As Ratio, Miller is a little distracting here. In a rare acting role, the busy host spends most of his time monologuing at the player. Miller’s built a massive audience with his high-energy affability, and that’s on full display for much of The Solitaire Conspiracy. But, when he shifts into very-serious-spy-mode, he’s less believable, speaking with a clipped intensity that doesn’t feel like a natural fit for his easygoing appeal. The small cast is rounded out by UK actor Inel Tomlinson, who plays Diamond, another spy who is often at odds with Ratio. He’s mostly fine, but isn’t given much to do.
That’s the campaign’s primary problem, really. It works well as a five hour long introduction to Bithell Games’ terrific take on solitaire, gradually teaching you each team’s unique mechanics before unleashing you on the timed Countdown mode, and its enticing leaderboard. But, as a bit of FMV storytelling, it’s far too static to work well as a spy thriller. It mostly feels like a dress rehearsal via Zoom call.
Outside the campaign, though, The Solitaire Conspiracy benefits from not having to split its focus between story and gameplay. As a pure solitaire experience, it’s a great, inventive take on the game millions of players know so well. Skirmish allows you to create custom games, picking up to four teams you want on your side. This mode is fine, but it has a weird quirk that will kick you back to the start screen after a completed game, instead of back to the team select.
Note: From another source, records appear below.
(** * OctoPrint-EEPROM-Marlin: the view model of [eeprom_marlin.js]

    A shallow embedding of [EepromMarlinViewModel]
    (src/octoprint_eeprom_marlin/static/js/eeprom_marlin.js): the regular
    expressions assigned by [setRegExVars], the line extractor
    [eepromFieldParse], the observable arrays it fills, [saveEeprom],
    [loadEeprom], [backupEeprom], the file-restore callback of
    [handleFileSelect] and the log feed [fromCurrentData].

    Conventions of the embedding.
    - A JavaScript string is a [string] of the Standard Library: a sequence
      of code units below 256.
    - A value stored in a field is [VUndef] ([undefined]) or [VStr s]; these
      are the only values the script ever puts there (a capture of a match
      array, the literal [''], or an index past the end of the match array).
    - [self] is the record [VM]; a method that mutates [self] is a function
      [VM -> VM].  The commands handed to [control.sendCustomCommand], the
      callbacks handed to [setTimeout] and the downloads triggered through
      the temporary anchor element are logged in [sent], [timers] and
      [downloads].  DOM updates, notifications and console output are left
      out. *)

From Stdlib Require Import Bool Arith List Ascii String NArith Lia.
From Stdlib Require Import Numbers.DecimalString.
Import ListNotations.
Open Scope string_scope.
Open Scope list_scope.

Set Implicit Arguments.

(** ** JavaScript values held by the fields *)

Inductive jsval : Type :=
  | VUndef : jsval
  | VStr : string -> jsval.
(** * Random Universe Cipher: a shallow embedding of the reference algorithms

    Bytes, 16-bit selectors, 512-bit registers and the 1024-bit accumulator
    are integers in [Z]; every truncation the reference performs ([& 0xFF],
    [mod 2^1024], ...) is written out.  Byte arrays are [list Z]. *)

From Stdlib Require Import String Ascii ZArith List Lia Bool Arith Permutation.
Import ListNotations.
Local Open Scope Z_scope.

(** ** Ranges and bounded quantification *)

Definition is_byte (b : Z) : Prop := 0 <= b < 256.

Definition Zrange (lo : Z) (n : nat) : list Z :=
  map (fun k => lo + Z.of_nat k) (seq 0 n).

Lemma Zrange_In (lo : Z) (n : nat) (x : Z) :
  lo <= x < lo + Z.of_nat n -> In x (Zrange lo n).
Proof.
  intros H. unfold Zrange. apply in_map_iff.
  exists (Z.to_nat (x - lo)). split; [lia|].
  apply in_seq. lia.
Qed.

Lemma Zrange_forallb (P : Z -> bool) (lo : Z) (n : nat) :
  forallb P (Zrange lo n) = true ->
  forall x, lo <= x < lo + Z.of_nat n -> P x = true.
Proof.
  intros H x Hx. rewrite forallb_forall in H. apply H, Zrange_In, Hx.
Qed.

Definition all_bytes : list Z := Zrange 0 256.

Lemma all_bytes_forallb (P : Z -> bool) :
  forallb P all_bytes = true -> forall x, is_byte x -> P x = true.
Proof.
  intros H x Hx. apply (Zrange_forallb P 0 256 H). unfold is_byte in Hx. lia.
Qed.
(** X8.  The gate only reads: whatever its outcome, it leaves the
    destination as it was, and all it does is run its COUNT statement,
    sleep for the poll interval and, on a timeout, log one warning. *)
Theorem gate_only_polls_and_sleeps
    (E : env) (fuel : nat) (wrapped_sql : string)
    (stable_for interval max_wait : Z) (w w' : world) (r : res Z) :
  _wait_for_stable_count E fuel wrapped_sql stable_for interval max_wait w
    = (r, w') ->
  calls w' = calls w /\ uncommitted w' = uncommitted w /\
  committed w' = committed w /\
  exists t, trace w' = trace w ++ t /\
            Forall (gate_event wrapped_sql interval) t.
Proof.
  intros H.
  pose proof (keeps_dest_gate E fuel wrapped_sql stable_for interval max_wait
                _ _ _ H) as Hd.
  unfold dest in Hd. injection Hd as Hc Hu Hcm.
  repeat split; try assumption.
  revert H. generalize w r w'.
  change (emits (gate_event wrapped_sql interval)
            (_wait_for_stable_count E fuel wrapped_sql stable_for interval
               max_wait)).
  unfold _wait_for_stable_count.
  apply emits_bind; [apply emits_poll_loop|].
  intros [cnt|last]; [apply emits_ret|].
  apply emits_bind; [|intros; apply emits_ret].
  apply emits_emit. right. right. now exists last.
Qed.

Lemma gate_only_polls_example :
  let w' := snd (_wait_for_stable_count scenario_B_env 5 src_sql 2 1 600 w0) in
  calls w' = calls w0 /\ uncommitted w' = uncommitted w0 /\
  committed w' = committed w0 /\
  exists t, trace w' = trace w0 ++ t /\ Forall (gate_event src_sql 1) t.
Proof.
  apply (gate_only_polls_and_sleeps scenario_B_env 5 src_sql 2 1 600 w0 _ (Ok 15)).
  vm_compute. reflexivity.
Defined.

(** ** Session helpers *)

Ltac emits_more :=
  repeat first
    [ solve [auto with world_db]
    | apply emits_execute; reflexivity
    | apply emits_count_query; reflexivity
    | apply emits_sleep; reflexivity
    | emits_step ].

Lemma source_only_intro {A} (m : M A) :
  keeps dest m -> emits (fun ev => is_dst ev = false) m -> source_only m.
Proof.
  intros Hk He w r w' H. pose proof (Hk _ _ _ H) as Hd.
  unfold dest in Hd. injection Hd as Hc Hu Hcm.
  destruct (He _ _ _ H) as (t & Ht & Hp). repeat split; eauto.
Qed.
This has the implicit effect of making it feel like you should only play one round of Skirmish at a time.

Countdown, however, is where the game really shines. This fantastically frantic ranked mode is what will keep me coming back to The Solitaire Conspiracy. The rules are simple: the clock is constantly ticking down, and playing cards adds time back. This iteration forces you to not only master the basics, but also to memorize each team’s abilities. In the campaign and Skirmish, your success is measured by how low you manage to keep the turn counter. You’re encouraged to take your time and make the proper move, not the quick one. But, in Countdown, you can only keep playing if you play quickly. It pushes you to approach the game in a fundamentally different way, and I love that The Solitaire Conspiracy includes both options.
In the end, The Solitaire Conspiracy’s most unique aspect–its story-driven approach to the well-known card game–is, ultimately, its biggest weakness. The narrative doesn’t go anywhere particularly interesting, and if you’ve ever engaged with spy fiction to any degree, you’ll see its twists coming from a mile away. Its approach to FMV storytelling is pretty limited, with its cast monologuing at the camera from the same angles throughout. This is likely a limitation of shooting during COVID-19, but it means that the presentation feels oddly staid. We never see any espionage in action, and there’s not much dynamism to what we do see, either.
But, if you’re looking for a solid take on solitaire with an interesting injection of hero-based action, The Solitaire Conspiracy is exciting, well-paced and genuinely unique. You just need to decide if you really need to play another take on solitaire. Especially given the fact that multiple variations of the game likely came pre-installed on your computer, anyway. But, then again, do any of those have hero characters?